How to determine whether a plant is a "native", "alien" or "invasive alien"

What is a "native" plant?
A native plant is one that has evolved in an area over time, naturally, without recent human intervention.  What is "recent" human intervention?  Well, that can be debated, but it is generally regarded as being within historic times ("historic" meaning within the time period of written history).

What is an "alien" or "introduced" plant?
An alien/introduced plant (these terms are interchangeable) is a plant that has been imported into an area as the result of human activity or intervention, either intentionally or accidentally.

What is an "invasive alien" plant?
    An invasive alien plant is one that tends to take over an area, ecosystem, or habitat, and tends to exclude and crowd out, "outcompete" other plants.  It tends to lower the biodiversity of the area that it is growing in.   In some cases, native plants become completely obliterated from an area, and all that is left are the invasive alien species.
    Not all alien plants are invasive.
    Naturally, this can have a significant impact on the local ecology, which has evolved (or was created, depending on your point of view) with all of the plants, birds, animals, and so on, in complete harmony with each other.   Each functions as part of the whole, in balance.  When an invasive alien plant is introduced into an area, there may not be any natural control on it.  For example, none of the local animals or insects may find it edible.  So the plant can grow unabated, provided the local climate is accommodating.  Even worse, the plant may be one that tends to crowd out others.  Thus, over time, sometimes a very short time indeed, the alien plant becomes the dominant plant form of the area, and native species are excluded, crowded out.
    A plant may be alien to an area, yet not be invasive for some time, perhaps even as long as 100 years.  Then some factor could change in the local environment or ecosystem which enables the plant to then take on invasive characteristics.   For example, a disease that kills off other plant species enable the alien to spread.\


How does one determine if a plant is an alien (invasive or otherwise) or a native plant?

Human values
    First of all, human values often cloud this issue.  Plants which are deemed to be "nice" or "useful" to humans will not as likely be the target of alien plant crusaders and laws.
    Beauty:  Many varieties of grass that make up lawns are not native to the area in which they are grown.  They are alien varieties of grass, but are not regarded as "bad" because people like lawns.   Similarly, people often don't want to regard their beautiful Norway Maple trees as "aliens".  On the converse side of this, "ugly" plants, or those lacking pretty flowers, are regarded as "useless" and are more likely to be the target of removal, whether they are native or not.
    Herbal uses:  Mullein is an alien plant, but herbalists extol its healing properties, and wouldn't dream of pulling it up wherever it grows.
  "Weeds":  Many plants are deemed to be "weeds", both in common practice as well as in law.  Yet many "weeds" are native plants.  Plants are usually classified as "weeds" in relation to their perceived negative influence on human food crops.
    Names:  Names of plants can fool us too.   The well-known "Canada Thistle", which is common in parts of Canada, is not native to Canada at all, but was introduced from Europe.

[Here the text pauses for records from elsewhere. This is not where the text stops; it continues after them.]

(** * WatchCBB: game ingestion and season aggregation

  A shallow embedding of [watchcbb/scrape/SportsRefScrape.py] and
  [watchcbb/utils.py], and the properties of the specification that are
  checked against it.

  Conventions of the embedding:
  - Python [int] is [Z]; Python/NumPy [float] is the binary64 [float] of
    the kernel ([PrimFloat]), so sums and quotients round as they do in
    the program; a cell of an [int64] column is a [Z] and the arithmetic
    of two such columns wraps around;
  - [str] is [string], for the strings whose characters have code points
    below 256; comparison of strings is the lexicographic order on
    characters, as Python's [<] on [str];
  - a [dict] is a [gmap]; a list is a [list];
  - a raised exception is the [Raise] case of [res]. *)

From Stdlib Require Import ZArith Floats Ascii String List Bool Lia Permutation.
From stdpp Require Import base option list gmap strings fin_maps pretty sorting.

Set Warnings "-inexact-float".
Local Open Scope string_scope.
Local Open Scope Z_scope.

(* ===================================================================== *)
(** * Python primitives the program relies on                              *)
(* ===================================================================== *)

Module Py.

(** A [string] stands for a Python [str] whose characters have code points
    below 256, and an [ascii] for one such character. *)

(** Exceptions that the modelled code can raise. *)
Inductive exn : Type :=
| KeyError (key : string)
| IndexError
| ValueError
| TypeError
| AttributeError
| OverflowError
| ZeroDivisionError
| Exception (msg : string).

(** Result of a computation that may raise. *)
Inductive res (A : Type) : Type :=
| Ok (a : A)
| Raise (e : exn).
Arguments Ok {A} a.
Arguments Raise {A} e.

Definition bind {A B} (m : res A) (k : A -> res B) : res B :=
  match m with
  | Ok a => k a
  | Raise e => Raise e
  end.

(** Whether a computation returns. *)
Definition is_ok {A} (m : res A) : bool :=
  match m with
  | Ok _ => true
  | Raise _ => false
  end.

(** Whether an optional value is there. *)
Definition has_value {A} (m : option A) : bool :=
  match m with
  | Some _ => true
  | None => false
  end.

(** [d[k]] on a dict with string keys. *)
Definition getitem {V} (d : gmap string V) (k : string) : res V :=
  match d !! k with
  | Some v => Ok v
  | None => Raise (KeyError k)
  end.

(** [s.find(sub)]: the lowest index at which [sub] occurs in [s], or -1. *)
Fixpoint find_from (sub s : string) (i : Z) : Z :=
  if String.prefix sub s then i
  else match s with
       | EmptyString => -1
       | String _ s' => find_from sub s' (i + 1)
       end.

Definition str_find (s sub : string) : Z := find_from sub s 0.

(** [s[i]] for a string: a negative index counts from the end, an index
    out of range raises IndexError. *)
Definition str_index (s : string) (i : Z) : res string :=
  let n := Z.of_nat (String.length s) in
  let j := if i <? 0 then i + n else i in
  if (j <? 0) || (n <=? j) then Raise IndexError
  else match String.get (Z.to_nat j) s with
       | Some c => Ok (String c EmptyString)
       | None => Raise IndexError
       end.

(** [a < b] on strings. *)
Definition str_lt (a b : string) : bool := String.ltb a b.

(** [sorted([a, b])]: the sort is stable, so the pair is swapped only
    when [b < a]. *)
Definition sorted2 (a b : string) : string * string :=
  if str_lt b a then (b, a) else (a, b).

(** [l[i]] for a list and an index [i >= 0]. *)
Definition list_index {A} (l : list A) (i : nat) : res A :=
  match l !! i with
  | Some x => Ok x
  | None => Raise IndexError
  end.

(** [s.split(sep)] for a separator of one character. *)
Fixpoint split_on (sep : ascii) (s : string) : list string :=
  match s with
  | EmptyString => [EmptyString]
  | String c s' =>
      if Ascii.eqb c sep then EmptyString :: split_on sep s'
      else match split_on sep s' with
           | [] => [String c EmptyString]
           | w :: ws => String c w :: ws
           end
  end.

(** The characters that [str.isspace] accepts, among the 256 that a
    character of [string] can be: the ASCII blanks and separators, the
    next-line control U+0085 and the no-break space U+00A0. *)
Definition is_space (c : ascii) : bool :=
  let n := N_of_ascii c in
  ((9 <=? n) && (n <=? 13) || (28 <=? n) && (n <=? 32) || (n =? 133) || (n =? 160))%N.

(** [s.split()]: the maximal runs of characters that are not blank. *)
Fixpoint split_ws_from (cur s : string) : list string :=
  match s with
  | EmptyString => if String.eqb cur "" then [] else [cur]
  | String c s' =>
      if is_space c
      then (if String.eqb cur "" then split_ws_from "" s'
            else cur :: split_ws_from "" s')
      else split_ws_from (cur +:+ String c EmptyString) s'
  end.
Definition split_ws (s : string) : list string := split_ws_from "" s.

(** [s.strip()] *)
Fixpoint lstrip (s : string) : string :=
  match s with
  | EmptyString => EmptyString
  | String c s' => if is_space c then lstrip s' else s
  end.
Fixpoint rstrip (s : string) : string :=
  match s with
  | EmptyString => EmptyString
  | String c s' =>
      match rstrip s' with
      | EmptyString => if is_space c then EmptyString else String c EmptyString
      | r => String c r
      end
  end.
Definition strip (s : string) : string := lstrip (rstrip s).

(** [int(s)] on a string: blanks around, an optional sign, then decimal
    digits, with single [_] allowed between two digits, and no bound on
    their number. Among the 256 characters of [string] the decimal digits
    are ["0"] to ["9"]. *)
Definition digit_val (c : ascii) : option Z :=
  let n := N_of_ascii c in
  if ((48 <=? n) && (n <=? 57))%N then Some (Z.of_N n - 48) else None.

(** The value of the digits of [s] after those that gave [acc]; a [_] is
    passed over when a digit follows it. *)
Fixpoint digits_val (acc : Z) (s : string) : option Z :=
  match s with
  | EmptyString => Some acc
  | String c s' =>
      match digit_val c with
      | Some d => digits_val (10 * acc + d) s'
      | None =>
          if Ascii.eqb c "_"
          then match s' with
               | String c' _ =>
                   match digit_val c' with
                   | Some _ => digits_val acc s'
                   | None => None
                   end
               | EmptyString => None
               end
          else None
      end
  end.

Definition int_of_str (s : string) : res Z :=
  let unsigned (t : string) : res Z :=
    match t with
    | EmptyString => Raise ValueError
    | String c _ =>
        match digit_val c, digits_val 0 t with
        | Some _, Some n => Ok n
        | _, _ => Raise ValueError
        end
    end in
  match strip s with
  | String "-" t => match unsigned t with Ok n => Ok (- n) | Raise e => Raise e end
  | String "+" t => unsigned t
  | t => unsigned t
  end.

(** [str(n)] for an integer. *)
Definition str_of_int (n : Z) : string := pretty n.

(** The line feed. *)
Definition LF : string := String (ascii_of_nat 10) EmptyString.

End Py.

Import Py.

#[global] Instance res_ret : MRet res := fun _ a => Ok a.
#[global] Instance res_bind : MBind res := fun _ _ k m => bind m k.

(* ===================================================================== *)
(** * watchcbb/utils.py                                                    *)
(* ===================================================================== *)

Module Utils.

(** ** [is_upset], [get_df_upset_prob] *)

(** [(r1 < 0 and 0 < r2 <= 20) or (r1 > 0 and r2 > 0 and r1-r2 > 10)] *)
Definition is_upset (r1 r2 : Z) : bool :=
  ((r1 <? 0) && ((0 <? r2) && (r2 <=? 20)))
  || ((0 <? r1) && (0 <? r2) && (10 <? r1 - r2)).

(** The fields of a prediction row that [get_df_upset_prob] reads. *)
Record PredRow : Type := {
  rank1 : Z;
  rank2 : Z;
  prob : float
}.

Definition get_df_upset_prob (row : PredRow) : float :=
  if is_upset (rank1 row) (rank2 row) then prob row
  else if is_upset (rank2 row) (rank1 row) then (1 - prob row)%float
  else 0%float.

(** ** The loser's location in [compute_season_stats] *)

(** ['HNA'['ANH'.find(row.WLoc)]] *)
Definition loser_HA (wloc : string) : res string :=
  str_index "HNA" (str_find "ANH" wloc).

(** ** Box scores: one integer per name of [STATNAMES] *)

Inductive StatName : Type :=
| Score | FGM | FGA | FGM3 | FGA3 | FTM | FTA | OR | DR | Ast | TO | Stl | Blk | PF.

Definition STATNAMES : list StatName :=
  [Score; FGM; FGA; FGM3; FGA3; FTM; FTA; OR; DR; Ast; TO; Stl; Blk; PF].

Record Box : Type := {
  b_Score : Z; b_FGM : Z; b_FGA : Z; b_FGM3 : Z; b_FGA3 : Z; b_FTM : Z; b_FTA : Z;
  b_OR : Z; b_DR : Z; b_Ast : Z; b_TO : Z; b_Stl : Z; b_Blk : Z; b_PF : Z
}.
(** * Conversational-memory retrieval engine (mcp-ts): a shallow embedding

    The development follows the TypeScript sources:

    - [services/conversationSummary.service.ts]  (semanticSearch,
      searchByText, updateEmbedding, textSearch),
    - [services/conversation.service.ts]         (findAll, searchByTopic,
      findByConversationIds, create),
    - [services/session.service.ts]              (findBySessionId,
      sessionIdExists, create),
    - [tools/conversationSummary.ts]             (the MCP search tools,
      generateRecommendation, getRelevanceLevel),
    - [tools/conversations.ts]                   (get-conversations-list),
    - [routes/conversationSummary.routes.ts]     (POST /semantic-search,
      POST /text-search, PUT /:id/embedding),
    - [routes/session.routes.ts]                 (POST /, GET
      /by-session-id/:sessionId),
    - [routes/chat.routes.ts]                    (POST /message),
    - [models/*.model.ts]                        (column types and
      constraints).

    Conventions of the embedding.

    - A JavaScript [number], like a [double precision] value of
      PostgreSQL, is an IEEE 754 binary64 value: NaN, an infinity, or a
      finite value given exactly as a rational.  The results of arithmetic
      are rounded to the nearest double, ties to even ([double]).  The
      sign of zero is not represented: no operation of the code observes
      it.
    - A string is held in UTF-8, as the server receives and stores it.
    - An [async] function is a program of type [Prog A]: a tree whose
      nodes are the awaited store statements.  [run] executes a program
      alone; [run_concurrent] interleaves two programs at their awaits.
    - The record store (PostgreSQL with pgvector, reached through
      sequelize) is a [World]: the tables as lists of rows in scan order,
      the sequences, a clock, the faults the store is about to suffer and
      a journal of the statements it has received.
    - Three operators of the store are not code of the repository and are
      parameters of the development (Section variables): pgvector's
      cosine distance [<=>], the reading of one vector element from the
      text the code builds (a single-precision value, or a refusal), and
      PostgreSQL's [ILIKE]. *)

From Stdlib Require Import List String Ascii ZArith QArith Qround Qabs Qpower.
From Stdlib Require Import Bool Lia Lqa Sorted Permutation DecimalString.
Import ListNotations.

Local Open Scope string_scope.
Local Open Scope list_scope.

(* ================================================================== *)
(** ** Numbers                                                         *)
(* ================================================================== *)

Inductive number : Type :=
| NaN
| Infinity (negative : bool)
| Finite (value : Q).

Definition of_Z (z : Z) : number := Finite (inject_Z z).

(** [array.length] as a number. *)
Definition of_nat (n : nat) : number := of_Z (Z.of_nat n).

Definition pow2 (e : Z) : Q := 2 ^ e.

(** The integer [e] with [2^e <= a < 2^(e+1)], for [a > 0]. *)
Definition Qlog2 (a : Q) : Z :=
  let e := (Z.log2 (Qnum a) - Z.log2 (Zpos (Qden a)))%Z in
  if Qle_bool (pow2 e) a then e else (e - 1)%Z.
(** C1 as stated fails in IEEE arithmetic: for this series the total,
    about 185.80000000000004, is one unit in the last place above the sum
    of the two buckets, 185.8. *)
Lemma total_differs_from_bucket_sum :
  aggregate (Moment.label 0) (parseFloat "1000")
    (Some (JArr midnight_dates)) (Some (JArr midnight_rain)) 0
  = (Ok ([("2024-01"%string, S754_finite false 4902942250578739 (-45));
          ("2024-02"%string, S754_finite false 6537256334104985 (-47))],
         S754_finite false 6537256334104986 (-45)), 3%nat)
  /\ sum_values add lit_0
       [("2024-01"%string, S754_finite false 4902942250578739 (-45));
        ("2024-02"%string, S754_finite false 6537256334104985 (-47))]
     = S754_finite false 6537256334104985 (-45)
  /\ S754_finite false 6537256334104986 (-45) <> S754_finite false 6537256334104985 (-45).
Proof.
  split; [|split].
  - vm_compute. reflexivity.
  - vm_compute. reflexivity.
  - discriminate.
Qed.

(** ** The paths of the handler *)

Section Paths.

Variable fmt : json -> result string.

Lemma water_savings_missing E q w :
  missing q = true ->
  water_savings fmt E q w
  = ({| status := 400; payload := ErrorBody missing_parameters |}, w).
Proof. intros H. unfold water_savings. by rewrite H. Qed.

Lemma water_savings_invalid_area E q w :
  missing q = false -> invalid_area q = true ->
  water_savings fmt E q w
  = ({| status := 400; payload := ErrorBody "Invalid area value" |}, w).
Proof.
  intros Hm Ha. unfold water_savings. rewrite Hm.
  unfold invalid_area in Ha. by rewrite Ha.
Qed.

(** Past the validation the handler fetches, then processes the payload;
    whatever is thrown becomes a 500 with the message of the error. *)
Lemma water_savings_valid E q w :
  missing q = false -> invalid_area q = false ->
  water_savings fmt E q w
  = let '(fetched, w1) :=
      getWeatherData E (text (latitude q)) (text (longitude q))
        (text (startDate q)) (text (endDate q)) w in
    match fetched with
    | Throw e => ({| status := 500; payload := ErrorBody (message e) |}, w1)
    | Ok weatherData =>
        let '(r, n) := process fmt (parseFloat (text (areaSqFt q))) weatherData (iterations w1) in
        let w2 := {| cache := cache w1; calls := calls w1; console := console w1;
                     iterations := n |} in
        match r with
        | Ok res => (res, w2)
        | Throw e => ({| status := 500; payload := ErrorBody (message e) |}, w2)
        end
    end.
Proof.
  intros Hm Ha. unfold water_savings. rewrite Hm.
  unfold invalid_area in Ha. by rewrite Ha.
Qed.

(** What [process] can answer: the structural error, or the report of a
    completed aggregation. *)
Lemma process_ok area data n res n' :
  process fmt area data n = (Ok res, n') ->
  (res = invalid_structure /\ n' = n)
  \/ exists dates precipitation monthly total,
       series data = Ok (dates, precipitation)
       /\ aggregate fmt area dates precipitation n = (Ok (monthly, total), n')
       /\ res = savings monthly total.
Proof.
  unfold process.
  destruct (invalid_shape data) as [[|]|e]; [| |done].
  - intros [= <- <-]. by left.
  - destruct (series data) as [[dates precipitation]|e]; [|done].
    destruct (aggregate fmt area dates precipitation n) as [[[monthly total]|e] n0] eqn:Hagg;
      [|done].
    intros [= <- <-]. right. by exists dates, precipitation, monthly, total.
Qed.

Lemma status_of_validated E q w :
  missing q = false -> invalid_area q = false ->
  status (water_savings fmt E q w).1 = 500 \/ status (water_savings fmt E q w).1 = 200.
Proof.
  intros Hm Ha. rewrite water_savings_valid by done.
  destruct (getWeatherData _ _ _ _ _ _) as [[data|e] w1]; [|by left].
  destruct (process _ _ _ _) as [[res|e] n] eqn:Hp; [|by left].
  apply process_ok in Hp as [[-> _]|(dates & precipitation & monthly & total & _ & _ & ->)].
  - by left.
  - by right.
Qed.
(** * rocket-app: the message-ingestion sequencer and the rocket statistics

    A shallow embedding of
      - services/message-ingestion/src/services/message-processor.service.ts
        (processMessage, processBufferedMessages, applyStateChange),
      - shared/repositories/{Rocket,Message,BufferedMessage}Repository.ts,
      - RocketService.getRocketStatistics of the rocket-api service,
    followed by the properties of the sequencer that the specification
    states.

    The three Prisma tables are finite maps keyed by their unique columns;
    the asynchronous, exception-throwing repository calls are computations
    in a state-and-exception monad whose store survives a thrown error
    (there is no transaction around a request). *)

From Stdlib Require Import ZArith QArith Qround Lia.
From stdpp Require Import gmap strings list fin_maps.

Local Open Scope Z_scope.

(** ** JavaScript numbers

    The speeds and the [by] of a payload are JavaScript numbers, that is
    IEEE 754 doubles, and the code adds and subtracts them as such.  The
    ones met here hold integers, and the model keeps them as integers of
    [Z]; a sum or a difference is the exact one rounded to the nearest
    double, a tie going to the even significand. *)

(** [a] rounded to the nearest multiple of [2^e], a tie going to the even
    multiple. *)
Definition roundToEven (a e : Z) : Z :=
  let q := a / 2 ^ e in
  let r := a mod 2 ^ e in
  let half := 2 ^ (e - 1) in
  if r <? half then q * 2 ^ e
  else if half <? r then (q + 1) * 2 ^ e
  else (if Z.even q then q else q + 1) * 2 ^ e.

(** The double nearest to the integer [z]: [z] itself below 2^53 in
    magnitude, and [z] rounded to 53 significant bits from there on.
    (Integers of magnitude 2^1024 and more, whose double is [Infinity], are
    not told apart.) *)
Definition toNumber (z : Z) : Z :=
  if Z.abs z <? 2 ^ 53 then z
  else Z.sgn z * roundToEven (Z.abs z) (Z.log2 (Z.abs z) - 52).

(** [Number.MAX_SAFE_INTEGER]. *)
Definition MAX_SAFE_INTEGER : Z := 2 ^ 53 - 1.

(** [x + y] and [x - y]. *)
Definition Number_add (x y : Z) : Z := toNumber (x + y).
Definition Number_sub (x y : Z) : Z := toNumber (x - y).

(** ** Data model (shared/types/messages.types.ts) *)

Inductive MessageType :=
  | ROCKET_LAUNCHED
  | ROCKET_SPEED_INCREASED
  | ROCKET_SPEED_DECREASED
  | ROCKET_EXPLODED
  | ROCKET_MISSION_CHANGED.

Inductive RocketStatus := ACTIVE | EXPLODED.

#[global] Instance MessageType_eq_dec : EqDecision MessageType.
Proof. solve_decision. Defined.

#[global] Instance RocketStatus_eq_dec : EqDecision RocketStatus.
Proof. solve_decision. Defined.

(** [messageTime] is the instant denoted by the ISO-8601 string of the wire
    format (milliseconds since the epoch): the code only ever passes it
    through [new Date(..)] and [toISOString()]. *)
Record MessageMetadata := {
  channel : string;
  messageNumber : Z;
  messageTime : Z;
  messageType : MessageType;
}.

Inductive MessagePayload :=
  | RocketLaunchedPayload (type : string) (launchSpeed : Z) (mission : string)
  | RocketSpeedIncreasedPayload (by_ : Z)
  | RocketSpeedDecreasedPayload (by_ : Z)
  | RocketExplodedPayload (reason : string)
  | RocketMissionChangedPayload (newMission : string).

Natural migration of plants
    Another thing to consider is that in the normal and natural course of things, plants move around, even without any interference from humans.  Plants adapt gradually to new climates and environments, which can cause them to gradually migrate into new climate zones.  For example, a plant may gradually, over many years, adapt to a cooler climate and thus extend its range northward.  Or vice versa, adapt to warmer climate and move southward.  For the same reason plants may migrate up or down in elevation.
    Again, in the normal and natural course of things, birds and animals spread plant seeds as they move about on the landscape, or during migrations.
    Wind and water also do their share in the normal and natural dispersal of plant seeds.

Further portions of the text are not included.